» WHAT YOU WILL DO:
Locate the line that contains "P IndexError → raises_only P (_parse_stockholm_line_data" in the entries below. Retype it and all following lines through the final one, character for character.

» DATA EXTRACT:
Lemma collect_lines {Seq} (ctor : string → _ → _ → string + Seq) fh fh' :
  data_lines fh = data_lines fh' → markup_lines fh = markup_lines fh' →
  collect ctor fh = collect ctor fh'.
Proof.
  intros Hd Hm. unfold collect.
  rewrite (data_pass_data_lines fh), (data_pass_data_lines fh'), Hd.
  destruct (data_pass (data_lines fh') []) as [d|e]; run; [|done].
  by rewrite (markup_pass_markup_lines fh), (markup_pass_markup_lines fh'), Hm.
Qed.

Lemma marked_not_data line :
  is_markup_line line = true → is_data_line line = false.
Proof.
  unfold is_markup_line, is_data_line. intros H.
  assert (Hh : Py.startswith line "#" = true); [|by rewrite Hh].
  repeat apply orb_prop in H as [H|H];
    apply startswith_inv in H as [rest ->]; unfold Py.startswith;
    cbn [String.append String.prefix]; simpl;
    first [reflexivity | apply prefix_nil].
Qed.

(** X1. The result of the reader, value or exception, is a function of
    the list of data lines and of the list of markup lines of the
    stream: two streams with the same data lines in the same order and
    the same markup lines in the same order are read alike, however the
    two kinds are interleaved; and no line belongs to both lists. *)
Theorem reader_reads_data_and_markup_apart {Seq MSA}
    (ctor : string → option (gmap string string) →
            option (gmap string (list ascii)) → string + Seq)
    (tm : msa_args Seq → string + MSA) (fh fh' : list string) :
  data_lines fh = data_lines fh' → markup_lines fh = markup_lines fh' →
  _stockholm_to_tabular_msa ctor tm fh = _stockholm_to_tabular_msa ctor tm fh' ∧
  ∀ line, line ∈ data_lines fh → line ∉ markup_lines fh.
Proof.
  intros Hd Hm. split.
  - unfold _stockholm_to_tabular_msa. by rewrite (collect_lines ctor fh fh').
  - unfold data_lines, markup_lines. intros line Hdl Hml.
    apply list_elem_of_In, List.filter_In in Hdl as [_ Hdl].
    apply list_elem_of_In, List.filter_In in Hml as [_ Hml].
    apply marked_not_data in Hml. congruence.
Qed.

(** X2. A line that is neither a data line nor a line with one of the
    four markers has no effect at all: the stream is read as if the line
    were not there. The header line and the [//] line are such lines, so
    the reader does not ask for the header and does not stop at [//]. *)
Theorem reader_skips_other_lines {Seq MSA}
    (ctor : string → option (gmap string string) →
            option (gmap string (list ascii)) → string + Seq)
    (tm : msa_args Seq → string + MSA) (pre post : list string)
    (line : string) :
  is_data_line line = false → is_markup_line line = false →
  _stockholm_to_tabular_msa ctor tm (pre ++ line :: post)
  = _stockholm_to_tabular_msa ctor tm (pre ++ post).
Proof.
  intros Hd Hm. unfold _stockholm_to_tabular_msa.
  rewrite (collect_lines ctor (pre ++ line :: post) (pre ++ post)); [done|..].
  - unfold data_lines. rewrite !List.filter_app. simpl. by rewrite Hd.
  - unfold markup_lines. rewrite !List.filter_app. simpl. by rewrite Hm.
Qed.

(** ** Removing the newline *)

Lemma append_nil_l s : EmptyString +:+ s = s.
Proof. reflexivity. Qed.

Lemma append_cons a s t : String a s +:+ t = String a (s +:+ t).
Proof. reflexivity. Qed.

Lemma rstrip_tail s : ∃ n, s = Py.rstrip "010" s +:+ newlines n.
Proof.
  induction s as [|a s [n IH]]; [by exists 0|]. simpl.
  destruct (Py.rstrip "010" s) as [|b r] eqn:Hr.
  - rewrite append_nil_l in IH.
    destruct (Ascii.eqb_spec a "010") as [->|Hne].
    + exists (S n). rewrite append_nil_l. simpl. by rewrite <- IH.
    + exists n. rewrite append_cons, append_nil_l. by rewrite <- IH.
  - exists n. rewrite append_cons. by rewrite <- IH.
Qed.

Lemma rstrip_no_trailing s s' : Py.rstrip "010" s ≠ s' +:+ LF.
Proof.
  revert s'. induction s as [|a s IH]; intros s'; simpl.
  - destruct s'; [rewrite append_nil_l | rewrite append_cons]; done.
  - destruct (Py.rstrip "010" s) as [|b r] eqn:Hr.
    + destruct (Ascii.eqb_spec a "010") as [->|Hne].
      * destruct s'; [rewrite append_nil_l | rewrite append_cons]; done.
      * destruct s' as [|a' s'']; [rewrite append_nil_l | rewrite append_cons].
        -- unfold LF. congruence.
        -- intros [= _ Heq]. by apply (IH s'').
    + destruct s' as [|a' s'']; [rewrite append_nil_l | rewrite append_cons].
      * unfold LF. congruence.
      * intros [= _ Heq]. by apply (IH s'').
Qed.

Lemma rstrip_id s : Py.contains "010" s = false → Py.rstrip "010" s = s.
Proof.
  induction s as [|a s IH]; simpl; [done|].
  intros [Ha Hs]%orb_false_elim. rewrite (IH Hs), Ha. by destruct s.
Qed.

(** X3. [_remove_newline] fails on the empty list only. On any other
    list it changes the last field alone, taking every line feed off
    its end (not just one) and none from elsewhere: the last field is
    what is returned followed by line feeds, and what is returned does
    not end in a line feed. The fields of [line.split()] hold no line
    feed, so there (for GR and GC lines) the call changes nothing. *)
Theorem remove_newline_strips_last_field :
  _remove_newline [] = Raise IndexError ∧
  (∀ line, Py.split line ≠ [] →
     _remove_newline (Py.split line) = Ok (Py.split line)) ∧
  ∀ (init : list string) (lst : string),
    _remove_newline (init ++ [lst]) = Ok (init ++ [Py.rstrip "010" lst]) ∧
    (∃ n, lst = Py.rstrip "010" lst +:+ newlines n) ∧
    ∀ s, Py.rstrip "010" lst ≠ s +:+ LF.
Proof.
  split; [done|]. split; [apply _remove_newline_split|]. intros init lst.
  split; [|split; [apply rstrip_tail | apply rstrip_no_trailing]].
  unfold _remove_newline. rewrite length_app. simpl.
  replace (length init + 1 - 1) with (length init) by lia.
  rewrite (subscript_Ok _ _ lst) by (by rewrite list_lookup_middle). simpl.
  destruct (Py.contains "010" lst) eqn:Hc.
  - f_equal. rewrite insert_app_r_alt by lia.
    by replace (length init - length init) with 0 by lia.
  - by rewrite (rstrip_id _ Hc).
Qed.

(** ** Data lines *)

Lemma all_space_split s : Py.all_space s = false → Py.split s ≠ [].
Proof.
  induction s as [|c s IH]; simpl; [done|].
  destruct (Py.isspace_char c); simpl; [exact IH|]. intros _.
  destruct s as [|c' s']; [done|].
  destruct (Py.isspace_char c'); [done|].
  by destruct (Py.split (String c' s')).
Qed.

(** X4. Every data line but the empty string (which no file iteration
    yields, and which the classifier takes for a data line too) has a
    first field, so the data line parser always finds the label; it
    raises an IndexError exactly when the line has that one field only
    and the label is new. *)
Theorem data_line_has_label (line : string) :
  is_data_line line = true →
  (line ≠ EmptyString →
   (∃ name rest, Py.split line = name :: rest) ∧
   ∀ d, _parse_stockholm_line_data line d = Raise IndexError ↔
        length (Py.split line) = 1 ∧ label line ∉ od_keys d) ∧
  (line = EmptyString → ∀ d, _parse_stockholm_line_data line d = Raise IndexError).
Proof.
  intros Hdl. split; [|by intros ->].
  intros Hne.
  assert (Hs : Py.split line ≠ []).
  { apply all_space_split. unfold is_data_line in Hdl.
    apply negb_true_iff in Hdl.
    apply orb_false_elim in Hdl as [_ Hsp]. by destruct line. }
  destruct (Py.split line) as [|name [|tok rest]] eqn:Hsplit; [done|..].
  - split; [eauto|]. intros d. split.
    + intros Hraise. split; [done|]. intros Hin.
      rewrite (data_line_seen _ _ _ _ Hsplit) in Hraise; [done|].
      unfold label in Hin. by rewrite Hsplit in Hin.
    + intros [_ Hfresh]. apply (data_line_one_field _ _ name Hsplit).
      unfold label in Hfresh. by rewrite Hsplit in Hfresh.
  - split; [eauto|]. intros d. split; [|by intros [[=] _]].
    intros Hraise.
    destruct (data_line_two_fields line d) as [[d' Hd']|Hd'];
      [rewrite Hsplit; simpl; lia | congruence..].
Qed.

(** X5. A data line with a new label adds one record after all the
    others: the label with the second field as its sequence and with
    empty metadata of both kinds. Fields after the second are ignored,
    and the records already present keep their places and contents. *)
Theorem data_line_appends_record (line : string) (d : OrderedDict)
    (name tok : string) (rest : list string) :
  Py.split line = name :: tok :: rest → name ∉ od_keys d →
  _parse_stockholm_line_data line d = Ok (d ++ [(name, mkSeqData tok ∅ ∅)]) ∧
  od_get name (d ++ [(name, mkSeqData tok ∅ ∅)]) = Some (mkSeqData tok ∅ ∅) ∧
  ∀ k r, od_get k d = Some r →
         od_get k (d ++ [(name, mkSeqData tok ∅ ∅)]) = Some r.
Proof.
  intros Hs Hfresh. split; [|split].
  - unfold _parse_stockholm_line_data. rewrite Hs. run.
    apply od_mem_false in Hfresh as Hm. rewrite Hm. simpl.
    by rewrite od_set_fresh.
  - rewrite <- (od_set_fresh _ _ _ Hfresh). apply od_get_set_eq.
  - intros k r. apply od_get_app_l.
Qed.

(** ** The GR line parser *)

(** X6. A GR line that names a record of [dna_data]: a feature the
    record already has in its positional metadata raises "Found
    duplicate GR label", before the token is looked at; a new feature
    is stored with the characters of the token, one by one, and the
    sequence, the metadata, the other features, the other records and
    the order of the labels stay as they were; a new feature without a
    token raises an IndexError. *)
Theorem gr_stores_new_feature
    (line : string) (d : OrderedDict) (marker name feature : string)
    (rest : list string) (r : SeqData) :
  Py.split line = marker :: name :: feature :: rest →
  od_get name d = Some r →
  (is_Some (pos_metadata r !! feature) →
   _parse_stockholm_line_gr line d
   = Raise (StockholmFormatError (Duplicate_GR_label feature name))) ∧
  (pos_metadata r !! feature = None → ∀ tok rest', rest = tok :: rest' →
     ∃ d', _parse_stockholm_line_gr line d = Ok d' ∧
       od_get name d'
       = Some (mkSeqData (seq r) (metadata r)
                 (<[feature := Py.list_of_str tok]> (pos_metadata r))) ∧
       od_keys d' = od_keys d ∧
       ∀ k, k ≠ name → od_get k d' = od_get k d) ∧
  (pos_metadata r !! feature = None → rest = [] →
   _parse_stockholm_line_gr line d = Raise IndexError).
Proof.
  intros Hs Hr. unfold _parse_stockholm_line_gr.
  rewrite _remove_newline_split by (by rewrite Hs). rewrite Hs. run.
  rewrite Hr. split; [|split].
  - by intros [v ->].
  - intros -> tok rest' ->. simpl. eexists. split; [done|].
    split; [apply od_get_set_eq|].
    split; [apply od_set_keys, od_get_Some; eauto|].
    intros k Hne. by apply od_get_set_ne.
  - by intros -> ->.
Qed.

(** ** What is kept of the rest of a line *)

(** X7. In a GF line and in a GS line written with single spaces, what
    follows the feature key is kept as it is up to the line feed, inner
    and leading spaces included: it is the value stored (after the old
    value and a space when the GF key is already there; only into empty
    metadata for GS). *)
Theorem rest_of_line_kept_verbatim (key value : string) :
  Py.contains " " key = false → Py.contains "010" value = false →
  (∀ md : gmap string string,
     _parse_stockholm_line_gf ("#=GF " +:+ key +:+ " " +:+ value +:+ LF) md
     = Ok (<[key := match md !! key with
                    | Some old => old +:+ " " +:+ value
                    | None => value
                    end]> md)) ∧
  (∀ (d : OrderedDict) name r,
     Py.contains " " name = false → od_get name d = Some r →
     metadata r = ∅ →
     _parse_stockholm_line_gs
       ("#=GS " +:+ name +:+ " " +:+ key +:+ " " +:+ value +:+ LF) d
     = Ok (od_set name (mkSeqData (seq r) {[key := value]} (pos_metadata r)) d)).
Proof.
  intros Hk Hv. split.
  - intros md. unfold _parse_stockholm_line_gf.
    rewrite (gf_line_fields _ _ Hk Hv). run. by destruct (md !! key).
  - intros d name r Hn Hr He. unfold _parse_stockholm_line_gs.
    rewrite (gs_line_fields _ _ _ Hn Hk Hv). run. rewrite Hr, He.
    unfold falsy. rewrite bool_decide_eq_true_2 by done. simpl.
    by rewrite insert_empty.
Qed.

(** ** The exceptions of the reader *)

Section Exceptions.

Context (P : exn → Prop).
Hypothesis P_parse : ∀ msg, P (StockholmFormatError msg).
Hypothesis P_collaborator : ∀ s, P (CollaboratorError s).

Ltac raises :=
  repeat first
    [ apply ro_Ok
    | apply ro_Raise; apply P_parse
    | apply ro_call; apply P_collaborator
    | apply ro_subscript; assumption
    | apply ro_bind; [|intros ?]
    | match goal with
      | |- raises_only _ (match ?x with _ => _ end) => destruct x
      end ].

(** Without any condition on the fields, an IndexError is possible. *)
Lemma raises_data line d :
  P IndexError → raises_only P (_parse_stockholm_line_data line d).
Proof. intros HI. unfold _parse_stockholm_line_data. raises. Qed.

Lemma raises_markup_line line st :
  P IndexError → raises_only P (markup_line line st).
Proof.
  intros HI.
  unfold markup_line, _parse_stockholm_line_gf, _parse_stockholm_line_gs,
    _parse_stockholm_line_gr, _parse_stockholm_line_gc, _remove_newline.
  raises.
Qed.

(** With its fields, each parser raises a parse error or nothing. *)
Lemma raises_data_fields line d :
  2 ≤ length (Py.split line) →
  raises_only P (_parse_stockholm_line_data line d).
Proof.
  intros H. destruct (data_line_two_fields line d H) as [[d' ->]| ->]; raises.
Qed.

» WRITTEN ANSWER:
  P IndexError → raises_only P (_parse_stockholm_line_data line d).
Proof. intros HI. unfold _parse_stockholm_line_data. raises. Qed.

Lemma raises_markup_line line st :
  P IndexError → raises_only P (markup_line line st).
Proof.
  intros HI.
  unfold markup_line, _parse_stockholm_line_gf, _parse_stockholm_line_gs,
    _parse_stockholm_line_gr, _parse_stockholm_line_gc, _remove_newline.
  raises.
Qed.

(** With its fields, each parser raises a parse error or nothing. *)
Lemma raises_data_fields line d :
  2 ≤ length (Py.split line) →
  raises_only P (_parse_stockholm_line_data line d).
Proof.
  intros H. destruct (data_line_two_fields line d H) as [[d' ->]| ->]; raises.
Qed.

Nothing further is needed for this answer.